Finance Minister Arun Jaitley launched the seven hour long debate on the GST in the Rajya Sabha on August 3rd, by characterising it as the most significant tax reform ever in the history of India.

In this, Jaitley went beyond the marker of 1991, the year of the last big sets of reform, to make his point.

The breakthrough towards the debate and successful two-thirds voting thereafter, was enabled by extensive discussions between the government and various other political parties, including the Congress, who were the original authors of the GST Bill.

Four amendments to the form of the bill earlier passed by the Lok Sabha were put on the table. And it came after unanimous support from the state finance ministers a few days ago.

While a huge number of teething problems are expected, the consensus on its desirability, and its likelihood to be transformative over decades to come, was clearly on every parliamentarian’s mind.

And now that the constitutional amendment has been passed by the Rajya Sabha, it will be harmonised with the earlier version in the Lok Sabha and passed afresh, before going to be ratified by at least 15 out of the 29 states of the Indian Union, and each with a two thirds vote in their respective assemblies too.

Then the specific tax rates applicable, the exclusions and exclusions, the grievance redressal procedure, etc. will be legislated, based on the draft  prepared by the empowered committee, which has Congress, BJP and members from other parties in it.

This is expected to happen by November-December this year  and the GST roll-out is targeted for the new financial year in April 2017.

The tone of the Rajya Sabha debate fortunately, was cooperative, on both sides of the aisle, if apprehensive. This is new territory for India, even though GST legislation has been adopted in a number of countries around the world.

Former Finance Minister P Chidambaram spoke of two things in particular .He  tellingly admitted that indirect tax collections overtook direct taxes in 2006, which targets under 1% of the population. And this, despite a propensity towards ‘creeping taxation’, for almost all previous governments .
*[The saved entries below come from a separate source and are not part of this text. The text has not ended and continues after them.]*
(** * Nexus-Lite consumer: circuit breaker, retry executor, liquidity gate,
      validation and broadcast hub

    A shallow embedding of the Go sources of the consumer service:
    - [circuit_breaker.go]: [CircuitBreaker], [RetryWithBackoff];
    - [main.go] of the consumer: [validateTransaction], [checkLiquidity],
      [processMessages], [broadcastTransactionToWS];
    - [websocket.go]: [WebSocketHub.Run], [BroadcastMessage].

    Machine integers are [Z] with the wrap-around written out, the atomics of
    [sync/atomic] are functions on the cell they act on, time is a reading
    of the wall clock passed in explicitly, and channels are bounded
    buffers. *)

From Stdlib Require Import ZArith Floats DecimalString.
From stdpp Require Import base numbers list strings gmap.

Local Open Scope Z_scope.

(** ** Machine integers *)

Definition min_int32 : Z := - 2 ^ 31.
Definition max_int32 : Z := 2 ^ 31 - 1.
Definition min_int64 : Z := - 2 ^ 63.
Definition max_int64 : Z := 2 ^ 63 - 1.

(** Two's complement wrap-around of a [w]-bit signed integer. *)
Definition wrap (w : Z) (x : Z) : Z :=
  (x + 2 ^ (w - 1)) mod 2 ^ w - 2 ^ (w - 1).

Definition wrap32 (x : Z) : Z := wrap 32 x.
Definition wrap64 (x : Z) : Z := wrap 64 x.

(** [time.Duration] arithmetic of [Time.Sub] saturates instead of wrapping. *)
Definition saturate64 (x : Z) : Z := Z.max min_int64 (Z.min max_int64 x).

(** ** sync/atomic

    Each operation acts on the current content of one cell and returns the
    new content together with the operation's result. *)

Module atomic.

Definition LoadInt32 (cell : Z) : Z := cell.
Definition LoadInt64 (cell : Z) : Z := cell.

(** [AddInt32(&cell, delta)] stores and returns the wrapped sum. *)
Definition AddInt32 (cell delta : Z) : Z := wrap32 (cell + delta).

(** [CompareAndSwapInt32(&cell, old, new)]: new content, and whether the
    swap happened. *)
Definition CompareAndSwapInt32 (cell old new : Z) : Z * bool :=
  if cell =? old then (new, true) else (cell, false).

End atomic.

(** ** time *)

(** [time.Since(time.Unix(0, t))] when the wall clock reads [now]
    nanoseconds since the epoch. *)
Definition time_Since (now t : Z) : Z := saturate64 (now - t).

Definition Millisecond : Z := 1000000.
Definition Second : Z := 1000 * Millisecond.

(** ** circuit_breaker.go *)

(** [type CircuitState int32], with the [iota] constants of the source. *)
Definition StateClosed : Z := 0.
Definition StateHalfOpen : Z := 1.
Definition StateOpen : Z := 2.

Definition CircuitState_String (s : Z) : string :=
  if s =? StateClosed then "closed"
  else if s =? StateHalfOpen then "half-open"
  else if s =? StateOpen then "open"
  else "unknown".

Record CircuitBreaker := mkCircuitBreaker {
  name : string;
  maxFailures : Z;
  resetTimeout : Z;
  halfOpenSuccess : Z;
  state : Z;
  failures : Z;
  lastFailureTime : Z;
  halfOpenSuccesses : Z
}.

Definition set_state (v : Z) (cb : CircuitBreaker) : CircuitBreaker :=
  mkCircuitBreaker (name cb) (maxFailures cb) (resetTimeout cb)
    (halfOpenSuccess cb) v (failures cb) (lastFailureTime cb)
    (halfOpenSuccesses cb).

Definition set_failures (v : Z) (cb : CircuitBreaker) : CircuitBreaker :=
  mkCircuitBreaker (name cb) (maxFailures cb) (resetTimeout cb)
    (halfOpenSuccess cb) (state cb) v (lastFailureTime cb)
    (halfOpenSuccesses cb).

Definition set_lastFailureTime (v : Z) (cb : CircuitBreaker) : CircuitBreaker :=
  mkCircuitBreaker (name cb) (maxFailures cb) (resetTimeout cb)
    (halfOpenSuccess cb) (state cb) (failures cb) v (halfOpenSuccesses cb).

Definition set_halfOpenSuccesses (v : Z) (cb : CircuitBreaker) : CircuitBreaker :=
  mkCircuitBreaker (name cb) (maxFailures cb) (resetTimeout cb)
    (halfOpenSuccess cb) (state cb) (failures cb) (lastFailureTime cb) v.

(** The lines the breaker and the retry loop print on standard output. *)
Inductive LogLine :=
  | LogToHalfOpen (breaker : string)
  | LogOpening (breaker : string) (failures : Z)
  | LogReopening (breaker : string)
  | LogClosing (breaker : string) (successes : Z)
  | LogRetry (attempt maxAttempts : Z) (err : string) (delay : Z).

Definition NewCircuitBreaker (name : string) (maxFailures resetTimeout
    halfOpenSuccess : Z) : CircuitBreaker :=
  {| name := name; maxFailures := maxFailures; resetTimeout := resetTimeout;
     halfOpenSuccess := halfOpenSuccess; state := StateClosed; failures := 0;
     lastFailureTime := 0; halfOpenSuccesses := 0 |}.

(** [canExecute] after its first line has loaded [st] from [cb.state].
    Between that load and the compare-and-swap other goroutines may run,
    so [st] need not be the state of [cb] any more. *)
Definition canExecute_loaded (st : Z) (now : Z) (cb : CircuitBreaker)
  : bool * CircuitBreaker * list LogLine :=
  if st =? StateClosed then (true, cb, [])
  else if st =? StateOpen then
    let lastFailure := atomic.LoadInt64 (lastFailureTime cb) in
    if time_Since now lastFailure >? resetTimeout cb then
      let '(s', swapped) :=
        atomic.CompareAndSwapInt32 (state cb) StateOpen StateHalfOpen in
      if swapped then
        (true, set_halfOpenSuccesses 0 (set_state s' cb),
         [LogToHalfOpen (name cb)])
      else (true, cb, [])
    else (false, cb, [])
  else if st =? StateHalfOpen then (true, cb, [])
  else (false, cb, []).

Definition canExecute (now : Z) (cb : CircuitBreaker)
  : bool * CircuitBreaker * list LogLine :=
  canExecute_loaded (atomic.LoadInt32 (state cb)) now cb.
(** * Node core of the SDK: a shallow embedding and its checked properties

    The development follows the layout of the sources:
    - [RegisterMultisignature] embeds
      [elements/lisk-transactions/src/register_multisignature_account.ts];
    - [Node] embeds the parts of [framework/src/node/node.ts] the properties
      talk about (bootstrap, the forging task, the chain event handlers and
      the [getValidators] action);
    - [Transport] models the transport handlers exercised by
      [framework/test/mocha/unit/application/node/transport/transport.js].

    JavaScript computations that may throw are functions into [completion];
    code that also mutates the node is a function from the state to a new
    state and a [completion]. *)

From Stdlib Require Import ZArith QArith Qround List String Ascii Lia Bool.
From stdpp Require Import gmap strings list.

Local Open Scope string_scope.
Local Open Scope list_scope.
Local Open Scope Z_scope.

(** ** Completions: normal return or a thrown value *)

Inductive completion (E A : Type) : Type :=
| Return (a : A)
| Throw (e : E).
Arguments Return {E A} a.
Arguments Throw {E A} e.

(** The error monad: a throw skips the continuation.  The instances give
    stdpp's [x ← c; k] and [c ;; k] notations. *)
#[export] Instance completion_ret {E} : MRet (completion E) :=
  fun _ a => Return a.
#[export] Instance completion_bind {E} : MBind (completion E) :=
  fun _ _ k c =>
    match c with
    | Return a => k a
    | Throw e => Throw e
    end.

(** [if (cond) throw e;] *)
Definition throwIf {E} (cond : bool) (e : E) : completion E unit :=
  if cond then Throw e else Return tt.

(** ** JavaScript numbers, as far as [numberOfSignatures] needs them

    A JS [number] is a finite value, [NaN] or an infinity.  Finite values are
    kept as rationals, which is enough to tell integers from non-integers.
    Every comparison with [NaN] is [false]. *)

Inductive number : Type :=
| Finite (q : Q)
| NaN
| PosInfinity
| NegInfinity.

Definition Qltb (a b : Q) : bool := negb (Qle_bool b a).

(** [a < b] on JS numbers. *)
Definition num_lt (a b : number) : bool :=
  match a, b with
  | Finite x, Finite y => Qltb x y
  | Finite _, PosInfinity => true
  | NegInfinity, Finite _ => true
  | NegInfinity, PosInfinity => true
  | _, _ => false
  end.

(** [a > b] on JS numbers. *)
Definition num_gt (a b : number) : bool := num_lt b a.

Definition ofZ (z : Z) : number := Finite (inject_Z z).

(** [array.length] as a JS number. *)
Definition lengthN {A} (l : list A) : number := ofZ (Z.of_nat (length l)).

(** The mathematical reading of "the number is the integer [z]". *)
Definition isInteger (n : number) (z : Z) : Prop :=
  match n with
  | Finite q => Qeq q (inject_Z z)
  | _ => False
  end.

(** * [register_multisignature_account.ts] *)

Module RegisterMultisignature.

(** The errors [validateInputs] throws, one constructor per [throw]. *)
Inductive Error : Type :=
| ErrNonce          (* 'Nonce must be a valid number in string format.' *)
| ErrFee            (* 'Fee must be a valid number in string format.' *)
| ErrNumberOfSignatures
    (* 'Please provide a valid numberOfSignatures value. ...' *)
| ErrMandatoryExceeds
    (* 'The numberOfSignatures should be more than or equal to the number
        of mandatory passphrases.' *)
| ErrSignaturesExceedKeys
    (* '... numberOfSignatures (n) is bigger than the count of optional (o)
        and mandatory (m) keys.' *)
| ErrNumberOfKeys
    (* 'Please provide a valid number of mandatory and optional keys. ...' *)
| ErrRepeatedBetween (keys : list string)
    (* 'There are repeated values in optional and mandatory keys: ...' *)
| ErrRepeatedMandatory (* 'There are repeated mandatory public keys' *)
| ErrRepeatedOptional  (* 'There are repeated optional public keys' *)
| ErrExternal (msg : string). (* thrown by a collaborator *)

Record RegisterMultisignatureInputs : Type := {
  senderPassphrase : option string;        (* [None] is [undefined] *)
  passphrases : option (list string);
  mandatoryKeys : list string;
  optionalKeys : list string;
  numberOfSignatures : number;
  networkIdentifier : string;
  nonce : string;
  fee : string
}.

Record ValidateMultisignatureRegistrationInput : Type := {
  mandatoryPublicKeys : list string;
  optionalPublicKeys : list string;
  v_numberOfSignatures : number;
  v_networkIdentifier : string;
  v_fee : string;
  v_nonce : string
}.

Record MultisignatureAsset : Type := {
  a_mandatoryKeys : list string;
  a_optionalKeys : list string;
  a_numberOfSignatures : number
}.

(** Modelled from the spec: [isValidInteger] of the validator package is not
    among the sources.  It accepts the numbers equal to their own floor;
    [Math.floor] maps an infinity to itself and [NaN] is never equal to
    anything. *)
Definition isValidInteger (n : number) : bool :=
  match n with
  | Finite q => Qeq_bool (inject_Z (Qfloor q)) q
  | NaN => false
  | PosInfinity | NegInfinity => true
  end.

(** Modelled from the spec: [findRepeatedKeys] of [./utils] is not among the
    sources.  It returns the keys of its first argument that also occur in
    the second. *)
Definition findRepeatedKeys (keysA keysB : list string) : list string :=
  List.filter (fun k => bool_decide (k ∈ keysB)) keysA.

(** [Array.from(new Set(keys))]: first occurrences, in order. *)
Fixpoint uniqueKeys (seen keys : list string) : list string :=
  match keys with
  | [] => []
  | k :: rest =>
      if bool_decide (k ∈ seen) then uniqueKeys seen rest
      else k :: uniqueKeys (k :: seen) rest
  end.

(** JS truthiness of the two optional inputs: [undefined] and the empty
    string are falsy, every array is truthy. *)
Definition truthyString (s : option string) : bool :=
  match s with
  | Some s => negb (bool_decide (s = ""))
  | None => false
  end.

Definition truthyArray {A} (l : option (list A)) : bool :=
  match l with Some _ => true | None => false end.

Section Register.
(** Constants of [./constants] and collaborators from other packages. *)
Variables MAX_NUMBER_OF_KEYS MAX_NUMBER_OF_SIGNATURES
          MIN_NUMBER_OF_KEYS MIN_NUMBER_OF_SIGNATURES : Z.
Variables isValidNonce isValidFee : string -> bool.
Variable validateNetworkIdentifier : string -> completion Error unit.

(** What [createBaseTransaction] contributes to the transaction object. *)
Variable BaseFields : Type.
Variable createBaseTransaction : RegisterMultisignatureInputs -> BaseFields.
(** [signAll]: the signatures it leaves on the transaction, or a throw. *)
Variable signAll :
  string -> string -> list string -> MultisignatureAsset ->
  completion Error (list string).

Definition validateInputs (i : ValidateMultisignatureRegistrationInput)
  : completion Error unit :=
  let m := mandatoryPublicKeys i in
  let o := optionalPublicKeys i in
  let n := v_numberOfSignatures i in
  throwIf (negb (isValidNonce (v_nonce i))) ErrNonce ;;
  throwIf (negb (isValidFee (v_fee i))) ErrFee ;;
  throwIf (negb (isValidInteger n)
           || num_lt n (ofZ MIN_NUMBER_OF_SIGNATURES)
           || num_gt n (ofZ MAX_NUMBER_OF_SIGNATURES))
          ErrNumberOfSignatures ;;
  throwIf (num_gt (lengthN m) n) ErrMandatoryExceeds ;;
  throwIf (num_gt n (ofZ (Z.of_nat (length m) + Z.of_nat (length o))))
          ErrSignaturesExceedKeys ;;
  throwIf ((Z.of_nat (length m) + Z.of_nat (length o) >? MAX_NUMBER_OF_KEYS)
           || (Z.of_nat (length m) + Z.of_nat (length o) <? MIN_NUMBER_OF_KEYS))
          ErrNumberOfKeys ;;
  (* Check key duplication between sets *)
  let repatedKeys := findRepeatedKeys o m in
  throwIf (0 <? Z.of_nat (length repatedKeys))
          (ErrRepeatedBetween repatedKeys) ;;
  (* Check key repetitions inside each set *)
  let uniqueMandatoryPublicKeys := uniqueKeys [] m in
  throwIf (Z.of_nat (length uniqueMandatoryPublicKeys) <? Z.of_nat (length m))
          ErrRepeatedMandatory ;;
  let uniqueOptionalPublicKeys := uniqueKeys [] o in
  throwIf (Z.of_nat (length uniqueOptionalPublicKeys) <? Z.of_nat (length o))
          ErrRepeatedOptional ;;
  validateNetworkIdentifier (v_networkIdentifier i).

(** Modelled from the spec: the class [MultisignatureTransaction] is not
    among the sources.  This is the JSON of the transaction object:
    constructing the class from the raw object and calling [toJSON] is taken
    to hand the fields back, with an empty [signatures] list until [signAll]
    fills it. *)
Record TransactionJSON : Type := {
  base : BaseFields;
  type : Z;
  t_networkIdentifier : string;
  asset : MultisignatureAsset;
  signatures : list string
}.

Definition registerMultisignature (inputs : RegisterMultisignatureInputs)
  : completion Error TransactionJSON :=
  validateInputs
    {| mandatoryPublicKeys := mandatoryKeys inputs;
       optionalPublicKeys := optionalKeys inputs;
       v_numberOfSignatures := numberOfSignatures inputs;
       v_networkIdentifier := networkIdentifier inputs;
       v_fee := fee inputs;
       v_nonce := nonce inputs |} ;;
  let a := {| a_mandatoryKeys := mandatoryKeys inputs;
              a_optionalKeys := optionalKeys inputs;
              a_numberOfSignatures := numberOfSignatures inputs |} in
  let transaction :=
    {| base := createBaseTransaction inputs;
       type := 12;
       t_networkIdentifier := networkIdentifier inputs;
       asset := a;
       signatures := [] |} in
  if negb (truthyArray (passphrases inputs))
     || negb (truthyString (senderPassphrase inputs))
  then Return transaction
  else
    sigs ← signAll (networkIdentifier inputs)
                   (default "" (senderPassphrase inputs))
                   (default [] (passphrases inputs)) a ;
    Return {| base := base transaction;
              type := type transaction;
              t_networkIdentifier := t_networkIdentifier transaction;
              asset := asset transaction;
              signatures := sigs |}.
Even though indirect taxes are considered ‘regressive’ in theory, for falling with the same strength on the rich and poor alike, it is today what the Indian government, at centre and state alike, lives and breathes on.

But, based on our immense population, it is this universal single tax, that has the greatest potential to increase the GDP, via much better IT- based compliance, by up to 2% in due course.

Chidambaram reiterated the Congress position, passionately plumping for no more than 18% ,  citing developed countries which charge 16.8% ,and developing/emerging countries that charge an average of 14.1%.The fact that it is not being capped in the constitutional amendment, notwithstanding, after much prior negotiation.  

However, Jaitley countered by telling the house that the states were taking in between 25-29% via the cascading taxes presently, and were not willing to be capped at 18%.
Chidambaram nevertheless spoke of arriving at an equitable ‘revenue neutral rate’, meaning that a state should keep on taking in the same amount of indirect taxes in toto, that is does at present, even after the implementation of GST.

He also wanted an assurance from Arun Jaitley, that the nitty gritty of the GST- namely the dividing of the spoils between the centre, (CGST), and the states(IGST), should not be rammed through as money bills with this government’s brute majority, but be debated and passed as regular financial legislation in both the houses of parliament.

Jaitley refused to pre-empt what the empowered committee would come up with, and only assured the house that he would adhere to constitutional provisions, and the advice of the committee, as applicable. After some back and forth, the Congress finally agreed when it was made clear that the draft legislation would be extensively discussed.

Many speakers agreed with  Chidambaram, except for the AIADMK member, who said that GST was unconstitutional and unfair to the states. He also said that Tamil Nadu stood to lose revenue to the tune of over Rs. 9,270 crores per annum, and this would have to be made up by the centre going forward, not just for five years as intended, but in perpetuity.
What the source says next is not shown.